WORK ITEM —
Write out, word for word, every line in the data below from the one containing "- rewrite decide_False by lia. done." to the one containing "if pgtab =? 0 then mret None else", both of them included.

Dataset items:
■ ■ ■ ■ ■ ■ ■

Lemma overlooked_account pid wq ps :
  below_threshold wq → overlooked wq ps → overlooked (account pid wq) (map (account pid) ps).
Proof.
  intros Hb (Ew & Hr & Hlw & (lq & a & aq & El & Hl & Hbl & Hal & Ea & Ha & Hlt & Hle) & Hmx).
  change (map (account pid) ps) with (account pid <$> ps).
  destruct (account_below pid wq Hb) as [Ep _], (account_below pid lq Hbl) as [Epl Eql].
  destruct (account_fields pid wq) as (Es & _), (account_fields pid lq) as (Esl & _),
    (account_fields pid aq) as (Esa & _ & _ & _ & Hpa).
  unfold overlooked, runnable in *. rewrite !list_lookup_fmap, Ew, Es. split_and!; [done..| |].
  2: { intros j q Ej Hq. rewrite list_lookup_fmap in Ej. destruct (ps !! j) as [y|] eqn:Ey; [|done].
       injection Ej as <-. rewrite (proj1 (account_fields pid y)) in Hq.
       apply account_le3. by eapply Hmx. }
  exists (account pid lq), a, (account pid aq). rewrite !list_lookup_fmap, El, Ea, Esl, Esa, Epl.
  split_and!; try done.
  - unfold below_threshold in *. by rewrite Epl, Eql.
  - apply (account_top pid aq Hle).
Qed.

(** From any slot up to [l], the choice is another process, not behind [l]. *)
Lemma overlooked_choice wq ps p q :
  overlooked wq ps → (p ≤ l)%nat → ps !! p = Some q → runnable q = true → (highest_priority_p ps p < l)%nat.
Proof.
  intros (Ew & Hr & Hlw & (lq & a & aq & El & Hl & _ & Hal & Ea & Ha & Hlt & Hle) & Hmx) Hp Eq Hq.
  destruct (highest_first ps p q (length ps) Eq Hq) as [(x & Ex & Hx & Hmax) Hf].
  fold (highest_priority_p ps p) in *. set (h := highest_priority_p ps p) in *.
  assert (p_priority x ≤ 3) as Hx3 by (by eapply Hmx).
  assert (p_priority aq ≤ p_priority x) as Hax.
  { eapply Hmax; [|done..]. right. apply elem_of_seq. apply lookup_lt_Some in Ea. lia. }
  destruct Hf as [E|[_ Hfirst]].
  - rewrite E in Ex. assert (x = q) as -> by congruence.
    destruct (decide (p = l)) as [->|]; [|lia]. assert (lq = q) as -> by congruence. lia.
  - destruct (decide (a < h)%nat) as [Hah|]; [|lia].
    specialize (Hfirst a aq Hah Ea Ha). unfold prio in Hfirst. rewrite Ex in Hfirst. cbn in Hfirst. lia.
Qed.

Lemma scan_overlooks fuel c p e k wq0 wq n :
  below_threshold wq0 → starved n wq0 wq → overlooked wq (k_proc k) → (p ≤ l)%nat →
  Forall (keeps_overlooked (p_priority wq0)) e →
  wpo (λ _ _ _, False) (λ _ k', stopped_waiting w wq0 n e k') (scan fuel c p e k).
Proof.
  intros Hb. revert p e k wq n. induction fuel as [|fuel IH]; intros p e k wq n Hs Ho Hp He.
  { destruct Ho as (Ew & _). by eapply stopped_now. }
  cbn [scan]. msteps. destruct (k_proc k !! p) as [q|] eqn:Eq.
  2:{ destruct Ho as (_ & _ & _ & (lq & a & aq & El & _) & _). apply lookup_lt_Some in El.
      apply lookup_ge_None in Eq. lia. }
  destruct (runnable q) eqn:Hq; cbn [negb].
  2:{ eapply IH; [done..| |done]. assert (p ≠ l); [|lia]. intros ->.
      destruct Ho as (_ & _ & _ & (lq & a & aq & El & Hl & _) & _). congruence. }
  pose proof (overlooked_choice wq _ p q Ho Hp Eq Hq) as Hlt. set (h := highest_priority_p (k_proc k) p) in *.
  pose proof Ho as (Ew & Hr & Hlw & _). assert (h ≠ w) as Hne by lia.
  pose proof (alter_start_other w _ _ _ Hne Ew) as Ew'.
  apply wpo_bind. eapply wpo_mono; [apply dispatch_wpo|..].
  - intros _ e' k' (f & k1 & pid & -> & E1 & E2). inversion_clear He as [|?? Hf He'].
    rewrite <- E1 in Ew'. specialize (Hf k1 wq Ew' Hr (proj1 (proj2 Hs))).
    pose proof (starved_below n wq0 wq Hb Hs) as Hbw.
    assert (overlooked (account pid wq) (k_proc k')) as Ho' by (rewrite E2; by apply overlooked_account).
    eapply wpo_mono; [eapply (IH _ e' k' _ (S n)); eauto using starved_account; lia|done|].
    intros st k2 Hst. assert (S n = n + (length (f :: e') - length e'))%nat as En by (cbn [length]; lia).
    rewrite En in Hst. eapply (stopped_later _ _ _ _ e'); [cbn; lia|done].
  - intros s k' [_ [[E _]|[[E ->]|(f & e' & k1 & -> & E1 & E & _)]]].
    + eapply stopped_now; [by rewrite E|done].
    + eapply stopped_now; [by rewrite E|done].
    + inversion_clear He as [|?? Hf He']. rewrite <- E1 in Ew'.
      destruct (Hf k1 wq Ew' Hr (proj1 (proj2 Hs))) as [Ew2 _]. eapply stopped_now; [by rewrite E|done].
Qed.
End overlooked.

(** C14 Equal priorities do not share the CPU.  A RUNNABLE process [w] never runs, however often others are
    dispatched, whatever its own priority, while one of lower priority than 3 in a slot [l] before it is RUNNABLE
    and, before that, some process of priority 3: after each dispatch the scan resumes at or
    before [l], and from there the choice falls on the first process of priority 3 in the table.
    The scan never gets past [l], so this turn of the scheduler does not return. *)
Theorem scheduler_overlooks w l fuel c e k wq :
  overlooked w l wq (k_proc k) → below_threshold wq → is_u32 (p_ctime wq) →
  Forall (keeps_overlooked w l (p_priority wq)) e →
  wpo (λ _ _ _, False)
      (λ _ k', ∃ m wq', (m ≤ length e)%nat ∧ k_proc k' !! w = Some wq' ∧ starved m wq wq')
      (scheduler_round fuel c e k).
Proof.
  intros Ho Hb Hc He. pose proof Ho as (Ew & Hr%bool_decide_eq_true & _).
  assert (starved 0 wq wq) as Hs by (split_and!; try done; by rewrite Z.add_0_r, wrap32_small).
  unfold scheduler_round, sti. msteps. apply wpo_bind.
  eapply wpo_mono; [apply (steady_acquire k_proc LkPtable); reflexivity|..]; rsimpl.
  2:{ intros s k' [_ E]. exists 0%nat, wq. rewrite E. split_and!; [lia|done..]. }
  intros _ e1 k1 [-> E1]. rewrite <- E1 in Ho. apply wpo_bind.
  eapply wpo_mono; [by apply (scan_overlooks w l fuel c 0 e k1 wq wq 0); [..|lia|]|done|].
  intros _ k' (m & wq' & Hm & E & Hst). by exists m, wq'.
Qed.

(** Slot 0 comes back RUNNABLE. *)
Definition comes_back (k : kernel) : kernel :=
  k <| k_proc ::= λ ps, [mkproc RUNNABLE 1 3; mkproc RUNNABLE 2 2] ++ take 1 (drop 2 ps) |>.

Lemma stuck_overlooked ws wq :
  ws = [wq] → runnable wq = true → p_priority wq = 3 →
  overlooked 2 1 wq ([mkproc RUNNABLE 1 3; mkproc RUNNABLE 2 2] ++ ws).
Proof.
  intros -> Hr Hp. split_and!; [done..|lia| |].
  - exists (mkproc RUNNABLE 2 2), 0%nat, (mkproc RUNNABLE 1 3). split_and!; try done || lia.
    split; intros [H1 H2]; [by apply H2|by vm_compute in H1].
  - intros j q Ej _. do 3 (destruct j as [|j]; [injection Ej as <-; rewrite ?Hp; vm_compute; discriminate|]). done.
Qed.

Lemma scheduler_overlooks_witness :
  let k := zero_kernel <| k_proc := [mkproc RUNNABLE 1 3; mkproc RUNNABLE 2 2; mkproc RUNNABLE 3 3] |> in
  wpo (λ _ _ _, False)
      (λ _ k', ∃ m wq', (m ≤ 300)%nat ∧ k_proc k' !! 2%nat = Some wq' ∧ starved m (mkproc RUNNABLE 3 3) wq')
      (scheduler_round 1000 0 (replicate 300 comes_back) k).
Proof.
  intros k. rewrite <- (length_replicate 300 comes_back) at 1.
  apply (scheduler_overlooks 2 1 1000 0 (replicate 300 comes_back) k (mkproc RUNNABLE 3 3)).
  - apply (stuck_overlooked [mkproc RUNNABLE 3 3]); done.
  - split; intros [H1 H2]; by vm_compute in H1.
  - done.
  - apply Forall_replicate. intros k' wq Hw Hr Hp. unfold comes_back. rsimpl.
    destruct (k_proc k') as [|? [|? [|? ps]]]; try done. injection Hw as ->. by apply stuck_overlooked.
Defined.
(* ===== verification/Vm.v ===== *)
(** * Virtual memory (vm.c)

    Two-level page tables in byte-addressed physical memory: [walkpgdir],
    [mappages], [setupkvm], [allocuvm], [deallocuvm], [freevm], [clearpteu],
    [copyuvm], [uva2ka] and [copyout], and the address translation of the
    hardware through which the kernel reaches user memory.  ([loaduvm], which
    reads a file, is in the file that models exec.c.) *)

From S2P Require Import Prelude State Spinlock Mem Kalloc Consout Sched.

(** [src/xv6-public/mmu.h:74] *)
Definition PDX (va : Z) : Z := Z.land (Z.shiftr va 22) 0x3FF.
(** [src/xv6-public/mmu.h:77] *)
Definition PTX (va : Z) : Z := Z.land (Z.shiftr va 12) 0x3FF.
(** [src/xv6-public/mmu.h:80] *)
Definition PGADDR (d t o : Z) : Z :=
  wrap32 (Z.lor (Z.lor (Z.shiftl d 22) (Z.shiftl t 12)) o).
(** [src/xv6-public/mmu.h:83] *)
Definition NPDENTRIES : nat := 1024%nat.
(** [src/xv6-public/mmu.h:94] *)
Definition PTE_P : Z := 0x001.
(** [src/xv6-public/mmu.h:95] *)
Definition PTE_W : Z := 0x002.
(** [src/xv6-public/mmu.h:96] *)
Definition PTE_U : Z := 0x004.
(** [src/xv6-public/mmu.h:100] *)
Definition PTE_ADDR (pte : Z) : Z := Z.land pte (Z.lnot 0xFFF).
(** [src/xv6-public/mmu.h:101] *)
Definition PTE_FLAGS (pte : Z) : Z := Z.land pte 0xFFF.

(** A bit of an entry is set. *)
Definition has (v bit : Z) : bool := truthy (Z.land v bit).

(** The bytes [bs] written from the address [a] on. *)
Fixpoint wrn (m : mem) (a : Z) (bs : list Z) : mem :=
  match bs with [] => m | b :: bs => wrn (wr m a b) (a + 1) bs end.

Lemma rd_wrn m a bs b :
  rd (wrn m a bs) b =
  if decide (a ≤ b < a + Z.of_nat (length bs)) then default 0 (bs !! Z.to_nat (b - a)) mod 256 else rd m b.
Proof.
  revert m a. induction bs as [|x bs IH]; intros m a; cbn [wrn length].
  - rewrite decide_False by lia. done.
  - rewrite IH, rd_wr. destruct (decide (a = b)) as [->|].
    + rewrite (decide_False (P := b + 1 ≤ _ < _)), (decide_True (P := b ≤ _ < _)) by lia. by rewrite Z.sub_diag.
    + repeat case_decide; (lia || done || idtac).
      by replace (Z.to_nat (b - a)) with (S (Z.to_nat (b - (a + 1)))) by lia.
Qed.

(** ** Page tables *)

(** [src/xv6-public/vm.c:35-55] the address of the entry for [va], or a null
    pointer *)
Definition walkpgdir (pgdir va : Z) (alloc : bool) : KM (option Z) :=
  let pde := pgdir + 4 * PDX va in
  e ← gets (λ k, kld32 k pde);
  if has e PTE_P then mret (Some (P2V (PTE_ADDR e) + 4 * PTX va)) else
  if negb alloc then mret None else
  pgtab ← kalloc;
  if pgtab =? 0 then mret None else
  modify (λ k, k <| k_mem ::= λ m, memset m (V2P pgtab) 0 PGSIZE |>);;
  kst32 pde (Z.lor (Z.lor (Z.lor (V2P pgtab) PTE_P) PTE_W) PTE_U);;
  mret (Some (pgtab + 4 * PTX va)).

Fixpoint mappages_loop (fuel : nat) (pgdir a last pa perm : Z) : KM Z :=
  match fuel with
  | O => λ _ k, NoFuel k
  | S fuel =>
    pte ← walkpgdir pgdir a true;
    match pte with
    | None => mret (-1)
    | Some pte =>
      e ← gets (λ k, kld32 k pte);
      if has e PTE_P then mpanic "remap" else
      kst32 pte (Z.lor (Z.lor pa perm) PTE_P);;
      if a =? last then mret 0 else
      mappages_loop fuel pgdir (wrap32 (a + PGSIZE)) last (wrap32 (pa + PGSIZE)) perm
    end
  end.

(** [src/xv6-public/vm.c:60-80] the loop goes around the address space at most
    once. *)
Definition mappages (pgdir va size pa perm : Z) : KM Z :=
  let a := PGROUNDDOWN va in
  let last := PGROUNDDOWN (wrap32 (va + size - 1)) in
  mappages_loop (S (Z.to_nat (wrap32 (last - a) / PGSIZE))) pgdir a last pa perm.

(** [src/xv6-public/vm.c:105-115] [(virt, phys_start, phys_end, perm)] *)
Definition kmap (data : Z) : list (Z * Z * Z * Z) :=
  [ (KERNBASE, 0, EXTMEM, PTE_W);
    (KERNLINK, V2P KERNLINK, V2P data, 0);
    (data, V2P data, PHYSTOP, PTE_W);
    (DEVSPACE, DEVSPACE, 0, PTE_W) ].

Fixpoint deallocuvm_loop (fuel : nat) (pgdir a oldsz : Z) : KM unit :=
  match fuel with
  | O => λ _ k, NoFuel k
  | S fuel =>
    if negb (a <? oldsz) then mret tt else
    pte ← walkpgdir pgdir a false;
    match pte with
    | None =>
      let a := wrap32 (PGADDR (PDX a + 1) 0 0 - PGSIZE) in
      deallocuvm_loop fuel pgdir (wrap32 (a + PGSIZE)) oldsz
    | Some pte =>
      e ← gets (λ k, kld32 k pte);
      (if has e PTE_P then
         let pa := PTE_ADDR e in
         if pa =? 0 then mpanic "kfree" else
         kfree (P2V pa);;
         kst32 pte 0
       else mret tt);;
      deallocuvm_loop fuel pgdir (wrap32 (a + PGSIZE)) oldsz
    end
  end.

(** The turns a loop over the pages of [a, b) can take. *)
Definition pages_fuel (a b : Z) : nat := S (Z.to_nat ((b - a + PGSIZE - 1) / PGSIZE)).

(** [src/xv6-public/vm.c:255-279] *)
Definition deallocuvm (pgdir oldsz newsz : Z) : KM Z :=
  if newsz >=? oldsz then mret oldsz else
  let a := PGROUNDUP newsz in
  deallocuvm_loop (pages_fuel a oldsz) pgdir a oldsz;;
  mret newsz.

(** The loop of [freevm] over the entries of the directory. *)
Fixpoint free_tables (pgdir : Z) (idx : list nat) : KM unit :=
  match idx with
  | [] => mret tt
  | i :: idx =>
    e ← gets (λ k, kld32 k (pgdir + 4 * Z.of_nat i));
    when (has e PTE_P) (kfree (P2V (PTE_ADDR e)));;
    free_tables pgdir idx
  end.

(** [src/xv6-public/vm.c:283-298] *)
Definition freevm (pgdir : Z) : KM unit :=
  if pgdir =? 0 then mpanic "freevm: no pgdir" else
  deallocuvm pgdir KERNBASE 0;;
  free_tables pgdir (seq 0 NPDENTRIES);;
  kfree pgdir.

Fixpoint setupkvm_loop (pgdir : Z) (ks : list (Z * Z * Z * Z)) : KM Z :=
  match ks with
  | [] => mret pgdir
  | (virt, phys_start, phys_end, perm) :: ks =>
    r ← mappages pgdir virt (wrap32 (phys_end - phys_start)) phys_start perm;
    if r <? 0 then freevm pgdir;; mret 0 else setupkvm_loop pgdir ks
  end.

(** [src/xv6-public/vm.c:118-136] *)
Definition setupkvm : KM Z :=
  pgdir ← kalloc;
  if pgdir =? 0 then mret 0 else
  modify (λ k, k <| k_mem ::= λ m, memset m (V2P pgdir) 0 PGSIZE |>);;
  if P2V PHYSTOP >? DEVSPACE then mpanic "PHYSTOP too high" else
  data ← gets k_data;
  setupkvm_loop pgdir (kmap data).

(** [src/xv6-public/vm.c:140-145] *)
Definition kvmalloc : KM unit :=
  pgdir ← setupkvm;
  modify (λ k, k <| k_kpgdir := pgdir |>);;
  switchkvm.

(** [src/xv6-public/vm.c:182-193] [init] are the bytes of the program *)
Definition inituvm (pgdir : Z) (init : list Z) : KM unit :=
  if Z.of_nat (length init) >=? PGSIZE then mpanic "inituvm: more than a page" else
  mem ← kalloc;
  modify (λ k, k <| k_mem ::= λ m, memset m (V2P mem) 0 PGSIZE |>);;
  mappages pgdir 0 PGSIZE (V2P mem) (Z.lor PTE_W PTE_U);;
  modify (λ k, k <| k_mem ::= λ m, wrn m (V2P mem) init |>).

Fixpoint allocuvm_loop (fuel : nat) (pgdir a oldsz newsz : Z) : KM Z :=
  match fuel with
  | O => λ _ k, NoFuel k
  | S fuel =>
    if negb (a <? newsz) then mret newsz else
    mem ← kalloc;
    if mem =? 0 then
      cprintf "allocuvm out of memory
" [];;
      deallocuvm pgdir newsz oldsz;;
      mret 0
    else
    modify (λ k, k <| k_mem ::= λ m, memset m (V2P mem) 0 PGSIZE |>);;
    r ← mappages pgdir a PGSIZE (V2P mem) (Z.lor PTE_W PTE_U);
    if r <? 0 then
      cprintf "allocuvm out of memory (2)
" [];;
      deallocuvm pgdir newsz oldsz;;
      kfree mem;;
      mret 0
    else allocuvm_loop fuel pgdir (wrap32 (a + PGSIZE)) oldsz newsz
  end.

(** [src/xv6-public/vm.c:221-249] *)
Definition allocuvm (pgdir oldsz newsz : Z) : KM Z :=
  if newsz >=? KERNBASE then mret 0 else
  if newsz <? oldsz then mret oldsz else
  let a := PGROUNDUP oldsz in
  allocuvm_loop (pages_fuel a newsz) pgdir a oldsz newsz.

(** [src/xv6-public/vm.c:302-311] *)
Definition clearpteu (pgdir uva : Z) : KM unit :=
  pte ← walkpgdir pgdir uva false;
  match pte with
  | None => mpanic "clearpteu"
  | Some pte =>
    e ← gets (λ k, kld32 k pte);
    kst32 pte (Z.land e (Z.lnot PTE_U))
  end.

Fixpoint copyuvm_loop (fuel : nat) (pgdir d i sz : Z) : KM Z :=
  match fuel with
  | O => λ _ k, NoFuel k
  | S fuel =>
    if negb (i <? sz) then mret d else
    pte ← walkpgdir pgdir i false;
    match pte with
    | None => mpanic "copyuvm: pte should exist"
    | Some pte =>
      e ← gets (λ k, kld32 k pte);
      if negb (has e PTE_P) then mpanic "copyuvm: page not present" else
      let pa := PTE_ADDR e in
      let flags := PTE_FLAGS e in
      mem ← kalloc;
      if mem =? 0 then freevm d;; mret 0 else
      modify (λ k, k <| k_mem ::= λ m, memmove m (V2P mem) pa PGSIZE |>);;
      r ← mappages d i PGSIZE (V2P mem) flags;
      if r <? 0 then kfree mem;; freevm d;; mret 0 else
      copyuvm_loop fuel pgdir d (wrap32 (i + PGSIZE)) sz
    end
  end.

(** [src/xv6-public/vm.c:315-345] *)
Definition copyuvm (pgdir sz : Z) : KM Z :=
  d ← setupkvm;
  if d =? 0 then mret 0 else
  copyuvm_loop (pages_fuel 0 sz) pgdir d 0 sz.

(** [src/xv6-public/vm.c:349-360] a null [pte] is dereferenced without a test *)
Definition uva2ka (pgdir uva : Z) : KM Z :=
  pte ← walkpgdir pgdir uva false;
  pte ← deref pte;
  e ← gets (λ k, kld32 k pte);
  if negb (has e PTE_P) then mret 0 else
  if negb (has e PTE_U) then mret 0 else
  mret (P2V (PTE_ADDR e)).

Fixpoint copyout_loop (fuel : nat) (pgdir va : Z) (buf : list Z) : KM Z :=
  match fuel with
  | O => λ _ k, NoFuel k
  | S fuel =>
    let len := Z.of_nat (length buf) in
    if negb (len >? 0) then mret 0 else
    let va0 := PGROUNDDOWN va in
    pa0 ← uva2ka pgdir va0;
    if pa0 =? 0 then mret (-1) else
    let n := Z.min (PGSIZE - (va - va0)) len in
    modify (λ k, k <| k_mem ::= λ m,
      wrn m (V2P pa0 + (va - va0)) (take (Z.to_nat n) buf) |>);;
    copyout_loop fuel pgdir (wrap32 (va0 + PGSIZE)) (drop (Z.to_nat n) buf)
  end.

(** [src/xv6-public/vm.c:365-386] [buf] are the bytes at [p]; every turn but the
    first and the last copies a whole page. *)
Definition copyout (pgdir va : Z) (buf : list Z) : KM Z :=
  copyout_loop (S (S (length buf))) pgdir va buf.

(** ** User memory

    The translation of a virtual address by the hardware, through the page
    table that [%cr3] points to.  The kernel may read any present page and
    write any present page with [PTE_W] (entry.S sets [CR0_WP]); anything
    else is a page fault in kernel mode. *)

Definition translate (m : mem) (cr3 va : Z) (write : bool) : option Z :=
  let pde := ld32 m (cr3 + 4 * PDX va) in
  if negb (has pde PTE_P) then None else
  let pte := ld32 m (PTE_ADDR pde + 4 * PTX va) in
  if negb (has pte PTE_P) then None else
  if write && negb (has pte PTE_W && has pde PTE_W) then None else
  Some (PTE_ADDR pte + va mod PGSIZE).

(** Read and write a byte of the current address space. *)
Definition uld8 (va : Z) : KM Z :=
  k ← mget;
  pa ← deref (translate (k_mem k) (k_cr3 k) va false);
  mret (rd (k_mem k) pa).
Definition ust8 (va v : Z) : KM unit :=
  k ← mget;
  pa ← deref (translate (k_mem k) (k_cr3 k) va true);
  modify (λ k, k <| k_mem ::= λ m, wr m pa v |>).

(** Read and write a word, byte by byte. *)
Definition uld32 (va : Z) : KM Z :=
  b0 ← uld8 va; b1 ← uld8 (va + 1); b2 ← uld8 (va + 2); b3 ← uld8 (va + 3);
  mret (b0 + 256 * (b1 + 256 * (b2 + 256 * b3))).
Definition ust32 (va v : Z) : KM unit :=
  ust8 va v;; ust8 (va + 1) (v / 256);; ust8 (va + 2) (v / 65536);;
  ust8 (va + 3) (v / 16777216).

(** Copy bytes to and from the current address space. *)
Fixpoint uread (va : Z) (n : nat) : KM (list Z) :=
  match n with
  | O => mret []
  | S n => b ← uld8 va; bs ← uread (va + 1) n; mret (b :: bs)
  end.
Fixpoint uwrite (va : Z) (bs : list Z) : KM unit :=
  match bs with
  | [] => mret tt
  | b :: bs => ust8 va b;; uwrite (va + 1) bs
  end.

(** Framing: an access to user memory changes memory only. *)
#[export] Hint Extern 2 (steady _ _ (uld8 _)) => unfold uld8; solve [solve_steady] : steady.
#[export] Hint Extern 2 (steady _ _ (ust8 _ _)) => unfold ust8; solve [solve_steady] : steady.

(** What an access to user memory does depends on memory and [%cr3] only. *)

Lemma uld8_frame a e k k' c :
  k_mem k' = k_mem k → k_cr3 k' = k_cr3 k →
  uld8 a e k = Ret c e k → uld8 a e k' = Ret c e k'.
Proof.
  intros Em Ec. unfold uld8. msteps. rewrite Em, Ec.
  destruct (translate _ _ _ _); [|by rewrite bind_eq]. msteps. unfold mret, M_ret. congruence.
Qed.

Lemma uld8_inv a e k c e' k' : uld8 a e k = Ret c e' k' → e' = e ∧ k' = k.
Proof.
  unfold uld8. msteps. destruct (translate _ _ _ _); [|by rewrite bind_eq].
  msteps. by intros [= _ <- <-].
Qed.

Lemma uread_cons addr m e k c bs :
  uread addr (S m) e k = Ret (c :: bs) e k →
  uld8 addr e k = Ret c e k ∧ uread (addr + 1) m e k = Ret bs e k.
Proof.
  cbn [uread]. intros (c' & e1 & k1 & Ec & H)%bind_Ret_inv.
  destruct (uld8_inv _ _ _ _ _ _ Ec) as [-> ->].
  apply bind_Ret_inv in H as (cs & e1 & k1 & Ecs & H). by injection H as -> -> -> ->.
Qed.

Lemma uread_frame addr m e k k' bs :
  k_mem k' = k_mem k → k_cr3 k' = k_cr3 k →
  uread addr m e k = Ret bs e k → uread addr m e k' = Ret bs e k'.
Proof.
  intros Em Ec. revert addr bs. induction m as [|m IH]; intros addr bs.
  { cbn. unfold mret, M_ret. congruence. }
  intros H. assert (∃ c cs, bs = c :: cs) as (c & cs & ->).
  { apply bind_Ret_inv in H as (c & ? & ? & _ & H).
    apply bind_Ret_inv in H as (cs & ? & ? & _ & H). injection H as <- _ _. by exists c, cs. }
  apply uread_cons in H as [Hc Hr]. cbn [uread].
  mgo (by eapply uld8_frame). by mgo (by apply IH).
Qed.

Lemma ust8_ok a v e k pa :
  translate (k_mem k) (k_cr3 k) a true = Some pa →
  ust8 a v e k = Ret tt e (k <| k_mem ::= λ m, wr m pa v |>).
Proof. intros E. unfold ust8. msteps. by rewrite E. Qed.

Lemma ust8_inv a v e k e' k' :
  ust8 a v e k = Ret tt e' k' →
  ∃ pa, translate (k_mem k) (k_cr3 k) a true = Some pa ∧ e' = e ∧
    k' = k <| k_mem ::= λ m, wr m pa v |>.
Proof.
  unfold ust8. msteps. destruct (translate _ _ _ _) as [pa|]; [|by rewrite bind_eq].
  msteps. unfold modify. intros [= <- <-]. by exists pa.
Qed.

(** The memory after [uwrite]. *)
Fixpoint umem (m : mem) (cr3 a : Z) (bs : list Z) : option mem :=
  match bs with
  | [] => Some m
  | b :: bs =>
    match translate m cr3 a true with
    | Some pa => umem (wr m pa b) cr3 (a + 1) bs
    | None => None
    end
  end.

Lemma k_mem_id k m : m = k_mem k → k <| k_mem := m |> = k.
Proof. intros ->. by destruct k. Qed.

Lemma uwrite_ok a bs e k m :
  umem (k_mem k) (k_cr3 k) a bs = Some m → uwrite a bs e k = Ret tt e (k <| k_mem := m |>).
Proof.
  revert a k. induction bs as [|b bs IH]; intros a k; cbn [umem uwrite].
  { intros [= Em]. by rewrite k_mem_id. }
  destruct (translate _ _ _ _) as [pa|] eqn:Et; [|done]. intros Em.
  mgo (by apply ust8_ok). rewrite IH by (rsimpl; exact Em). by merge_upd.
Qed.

■ ■ ■ ■ ■ ■ ■

ANSWER SECTION —
  - rewrite decide_False by lia. done.
  - rewrite IH, rd_wr. destruct (decide (a = b)) as [->|].
    + rewrite (decide_False (P := b + 1 ≤ _ < _)), (decide_True (P := b ≤ _ < _)) by lia. by rewrite Z.sub_diag.
    + repeat case_decide; (lia || done || idtac).
      by replace (Z.to_nat (b - a)) with (S (Z.to_nat (b - (a + 1)))) by lia.
Qed.

(** ** Page tables *)

(** [src/xv6-public/vm.c:35-55] the address of the entry for [va], or a null
    pointer *)
Definition walkpgdir (pgdir va : Z) (alloc : bool) : KM (option Z) :=
  let pde := pgdir + 4 * PDX va in
  e ← gets (λ k, kld32 k pde);
  if has e PTE_P then mret (Some (P2V (PTE_ADDR e) + 4 * PTX va)) else
  if negb alloc then mret None else
  pgtab ← kalloc;
  if pgtab =? 0 then mret None else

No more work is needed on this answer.